WHAT THE TASK ASKS: Filter these entries, keeping only lines that hold the word "constructor".

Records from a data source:
* * * * * * * * *

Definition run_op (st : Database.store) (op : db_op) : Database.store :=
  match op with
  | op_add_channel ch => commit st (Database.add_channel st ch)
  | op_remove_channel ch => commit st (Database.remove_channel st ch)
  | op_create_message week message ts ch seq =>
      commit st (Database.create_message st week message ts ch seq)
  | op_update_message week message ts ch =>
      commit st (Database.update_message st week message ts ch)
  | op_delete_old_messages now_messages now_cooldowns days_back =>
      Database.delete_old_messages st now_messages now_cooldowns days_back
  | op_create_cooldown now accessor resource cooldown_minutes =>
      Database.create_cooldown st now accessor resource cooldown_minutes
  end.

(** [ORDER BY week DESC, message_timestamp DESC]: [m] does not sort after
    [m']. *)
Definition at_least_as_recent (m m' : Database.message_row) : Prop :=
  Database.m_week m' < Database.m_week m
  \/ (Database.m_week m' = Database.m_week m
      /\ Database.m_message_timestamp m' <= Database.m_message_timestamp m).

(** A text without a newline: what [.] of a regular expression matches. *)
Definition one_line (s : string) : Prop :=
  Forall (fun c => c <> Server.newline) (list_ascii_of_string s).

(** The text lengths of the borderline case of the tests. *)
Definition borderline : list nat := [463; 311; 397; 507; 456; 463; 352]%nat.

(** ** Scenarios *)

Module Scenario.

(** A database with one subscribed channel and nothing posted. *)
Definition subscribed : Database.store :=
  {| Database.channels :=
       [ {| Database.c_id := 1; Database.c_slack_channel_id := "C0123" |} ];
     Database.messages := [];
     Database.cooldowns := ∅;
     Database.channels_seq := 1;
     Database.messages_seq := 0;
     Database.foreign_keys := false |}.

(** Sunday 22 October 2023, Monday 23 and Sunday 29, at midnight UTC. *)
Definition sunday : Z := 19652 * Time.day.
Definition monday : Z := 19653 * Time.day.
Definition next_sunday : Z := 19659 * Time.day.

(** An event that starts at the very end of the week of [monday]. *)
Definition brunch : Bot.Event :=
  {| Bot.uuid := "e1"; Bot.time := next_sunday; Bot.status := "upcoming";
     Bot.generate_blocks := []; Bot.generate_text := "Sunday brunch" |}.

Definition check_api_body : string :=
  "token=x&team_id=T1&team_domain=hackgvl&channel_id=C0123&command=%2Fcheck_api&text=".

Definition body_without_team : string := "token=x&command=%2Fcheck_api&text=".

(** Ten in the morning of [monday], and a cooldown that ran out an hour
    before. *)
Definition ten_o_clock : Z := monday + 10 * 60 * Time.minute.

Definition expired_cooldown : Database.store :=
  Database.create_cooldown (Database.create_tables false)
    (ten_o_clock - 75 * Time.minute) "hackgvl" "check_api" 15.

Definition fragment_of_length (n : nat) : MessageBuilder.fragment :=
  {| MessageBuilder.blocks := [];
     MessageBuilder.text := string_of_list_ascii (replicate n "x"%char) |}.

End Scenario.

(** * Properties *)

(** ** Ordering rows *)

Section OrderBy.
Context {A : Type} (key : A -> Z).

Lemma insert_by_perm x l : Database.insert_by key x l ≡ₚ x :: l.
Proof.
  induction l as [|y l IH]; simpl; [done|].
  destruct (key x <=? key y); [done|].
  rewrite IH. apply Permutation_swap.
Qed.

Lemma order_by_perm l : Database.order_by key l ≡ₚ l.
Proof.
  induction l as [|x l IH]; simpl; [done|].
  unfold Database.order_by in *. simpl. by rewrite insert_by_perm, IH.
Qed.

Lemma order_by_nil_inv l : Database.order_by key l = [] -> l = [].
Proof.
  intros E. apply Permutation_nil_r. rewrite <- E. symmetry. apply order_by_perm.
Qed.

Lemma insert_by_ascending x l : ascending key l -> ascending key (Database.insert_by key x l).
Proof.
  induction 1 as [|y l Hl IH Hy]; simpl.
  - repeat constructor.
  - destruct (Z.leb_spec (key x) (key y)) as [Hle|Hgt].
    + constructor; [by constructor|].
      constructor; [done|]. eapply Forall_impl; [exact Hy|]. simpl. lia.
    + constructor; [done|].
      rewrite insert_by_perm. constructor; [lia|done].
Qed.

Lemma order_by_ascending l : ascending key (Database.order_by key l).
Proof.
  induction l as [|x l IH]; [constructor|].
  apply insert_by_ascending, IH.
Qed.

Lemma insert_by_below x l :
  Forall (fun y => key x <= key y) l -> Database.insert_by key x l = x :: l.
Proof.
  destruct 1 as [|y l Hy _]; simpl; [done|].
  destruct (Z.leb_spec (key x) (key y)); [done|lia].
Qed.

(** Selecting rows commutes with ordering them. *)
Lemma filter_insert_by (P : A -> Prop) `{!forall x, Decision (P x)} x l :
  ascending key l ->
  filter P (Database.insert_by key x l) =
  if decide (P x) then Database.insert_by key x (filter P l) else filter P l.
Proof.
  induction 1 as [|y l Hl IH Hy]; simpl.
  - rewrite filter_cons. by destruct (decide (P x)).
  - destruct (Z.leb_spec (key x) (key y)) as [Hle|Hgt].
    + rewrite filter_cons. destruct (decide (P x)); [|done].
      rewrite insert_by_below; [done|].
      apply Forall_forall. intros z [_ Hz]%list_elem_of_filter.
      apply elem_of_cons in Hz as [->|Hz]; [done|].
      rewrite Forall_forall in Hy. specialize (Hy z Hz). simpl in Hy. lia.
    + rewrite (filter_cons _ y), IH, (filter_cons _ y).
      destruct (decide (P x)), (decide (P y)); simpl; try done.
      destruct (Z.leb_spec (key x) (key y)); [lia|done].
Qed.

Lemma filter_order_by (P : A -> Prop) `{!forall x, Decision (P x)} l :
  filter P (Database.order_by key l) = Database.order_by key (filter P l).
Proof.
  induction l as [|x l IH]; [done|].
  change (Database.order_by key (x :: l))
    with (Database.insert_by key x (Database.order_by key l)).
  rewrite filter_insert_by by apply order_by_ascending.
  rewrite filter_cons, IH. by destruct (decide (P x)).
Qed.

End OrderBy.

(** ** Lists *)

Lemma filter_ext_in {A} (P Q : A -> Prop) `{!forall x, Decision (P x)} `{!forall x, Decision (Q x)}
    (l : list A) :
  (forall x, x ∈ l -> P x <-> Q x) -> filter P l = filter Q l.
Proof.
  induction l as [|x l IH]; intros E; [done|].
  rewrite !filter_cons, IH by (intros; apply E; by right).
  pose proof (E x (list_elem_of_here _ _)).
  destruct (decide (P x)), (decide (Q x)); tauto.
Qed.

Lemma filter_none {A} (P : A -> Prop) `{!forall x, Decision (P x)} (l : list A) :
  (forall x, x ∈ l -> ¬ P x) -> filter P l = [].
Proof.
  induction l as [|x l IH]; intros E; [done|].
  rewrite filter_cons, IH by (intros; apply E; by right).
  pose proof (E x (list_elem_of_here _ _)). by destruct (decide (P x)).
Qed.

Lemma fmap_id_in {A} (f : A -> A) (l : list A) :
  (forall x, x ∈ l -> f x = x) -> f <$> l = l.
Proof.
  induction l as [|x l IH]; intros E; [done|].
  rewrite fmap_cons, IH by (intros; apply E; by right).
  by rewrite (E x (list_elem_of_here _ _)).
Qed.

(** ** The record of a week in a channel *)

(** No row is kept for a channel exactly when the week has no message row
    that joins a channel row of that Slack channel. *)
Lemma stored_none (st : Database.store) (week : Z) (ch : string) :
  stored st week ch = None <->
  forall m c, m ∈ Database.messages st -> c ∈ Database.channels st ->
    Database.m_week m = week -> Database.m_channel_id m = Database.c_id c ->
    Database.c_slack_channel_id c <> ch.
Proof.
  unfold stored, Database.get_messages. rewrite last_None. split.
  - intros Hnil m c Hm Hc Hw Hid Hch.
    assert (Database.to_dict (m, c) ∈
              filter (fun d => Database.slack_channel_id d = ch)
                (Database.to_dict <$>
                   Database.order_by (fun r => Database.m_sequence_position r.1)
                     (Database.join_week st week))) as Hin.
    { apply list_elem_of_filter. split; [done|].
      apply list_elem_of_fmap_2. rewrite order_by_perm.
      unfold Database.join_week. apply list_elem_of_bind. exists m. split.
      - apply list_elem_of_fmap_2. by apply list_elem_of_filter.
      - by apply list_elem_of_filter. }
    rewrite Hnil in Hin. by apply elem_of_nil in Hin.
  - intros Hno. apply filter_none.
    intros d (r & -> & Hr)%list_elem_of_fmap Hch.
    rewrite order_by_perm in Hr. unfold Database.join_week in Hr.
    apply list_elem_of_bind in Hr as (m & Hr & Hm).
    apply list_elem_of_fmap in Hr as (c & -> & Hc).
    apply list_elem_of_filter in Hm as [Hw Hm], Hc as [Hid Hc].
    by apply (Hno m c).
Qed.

* * * * * * * * *

EXERCISE SOLUTION:
  - repeat constructor.
    + constructor; [by constructor|].
      constructor; [done|]. eapply Forall_impl; [exact Hy|]. simpl. lia.
    + constructor; [done|].
      rewrite insert_by_perm. constructor; [lia|done].
  induction l as [|x l IH]; [constructor|].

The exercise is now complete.